▶ Your objective:
Which lines below fall between the one containing "intros z Hz Hst." and the one containing "log_disk (log_start (lg t)) (log_size (lg t)) (disk"? Repeat them exactly, counting both of those lines, and add nothing else.

▶ Data records:
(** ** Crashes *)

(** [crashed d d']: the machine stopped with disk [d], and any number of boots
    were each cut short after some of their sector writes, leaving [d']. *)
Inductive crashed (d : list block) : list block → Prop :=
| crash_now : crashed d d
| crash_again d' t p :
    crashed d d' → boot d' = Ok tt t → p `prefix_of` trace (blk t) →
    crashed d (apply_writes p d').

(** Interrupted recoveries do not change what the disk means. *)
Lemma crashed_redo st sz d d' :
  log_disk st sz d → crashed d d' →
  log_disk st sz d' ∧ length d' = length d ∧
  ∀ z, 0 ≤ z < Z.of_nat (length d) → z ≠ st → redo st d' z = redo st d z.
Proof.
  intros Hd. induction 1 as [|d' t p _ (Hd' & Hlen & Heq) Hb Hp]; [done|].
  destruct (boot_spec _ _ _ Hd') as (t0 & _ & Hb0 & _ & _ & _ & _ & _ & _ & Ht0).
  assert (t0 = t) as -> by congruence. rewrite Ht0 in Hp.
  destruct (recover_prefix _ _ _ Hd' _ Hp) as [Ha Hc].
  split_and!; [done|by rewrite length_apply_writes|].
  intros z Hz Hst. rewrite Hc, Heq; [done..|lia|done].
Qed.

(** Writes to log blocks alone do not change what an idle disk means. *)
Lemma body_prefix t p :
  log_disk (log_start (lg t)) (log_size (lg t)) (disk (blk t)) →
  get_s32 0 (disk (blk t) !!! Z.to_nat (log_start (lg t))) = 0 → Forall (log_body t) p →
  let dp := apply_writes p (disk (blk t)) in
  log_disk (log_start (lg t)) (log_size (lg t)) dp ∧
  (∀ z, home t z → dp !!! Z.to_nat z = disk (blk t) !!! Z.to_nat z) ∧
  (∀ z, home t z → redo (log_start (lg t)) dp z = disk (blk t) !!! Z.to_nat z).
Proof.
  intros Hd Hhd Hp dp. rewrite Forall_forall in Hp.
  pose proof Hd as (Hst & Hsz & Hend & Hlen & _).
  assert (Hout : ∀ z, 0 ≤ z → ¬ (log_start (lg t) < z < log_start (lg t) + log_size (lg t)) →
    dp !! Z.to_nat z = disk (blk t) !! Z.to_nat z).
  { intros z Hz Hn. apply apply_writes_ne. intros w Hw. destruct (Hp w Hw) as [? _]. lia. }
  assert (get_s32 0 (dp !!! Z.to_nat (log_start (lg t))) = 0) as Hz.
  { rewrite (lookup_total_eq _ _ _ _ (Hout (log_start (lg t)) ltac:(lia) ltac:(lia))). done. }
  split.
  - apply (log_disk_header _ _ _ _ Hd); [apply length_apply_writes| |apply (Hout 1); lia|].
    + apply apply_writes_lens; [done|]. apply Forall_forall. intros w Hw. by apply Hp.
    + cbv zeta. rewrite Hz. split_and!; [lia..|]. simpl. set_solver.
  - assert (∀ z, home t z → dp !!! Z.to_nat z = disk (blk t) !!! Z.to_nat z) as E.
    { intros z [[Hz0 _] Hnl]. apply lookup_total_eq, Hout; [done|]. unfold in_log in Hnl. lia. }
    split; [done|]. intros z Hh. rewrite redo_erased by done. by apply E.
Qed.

▶ Written answer:
  intros z Hz Hst. rewrite Hc, Heq; [done..|lia|done].
Qed.

(** Writes to log blocks alone do not change what an idle disk means. *)
Lemma body_prefix t p :
  log_disk (log_start (lg t)) (log_size (lg t)) (disk (blk t)) →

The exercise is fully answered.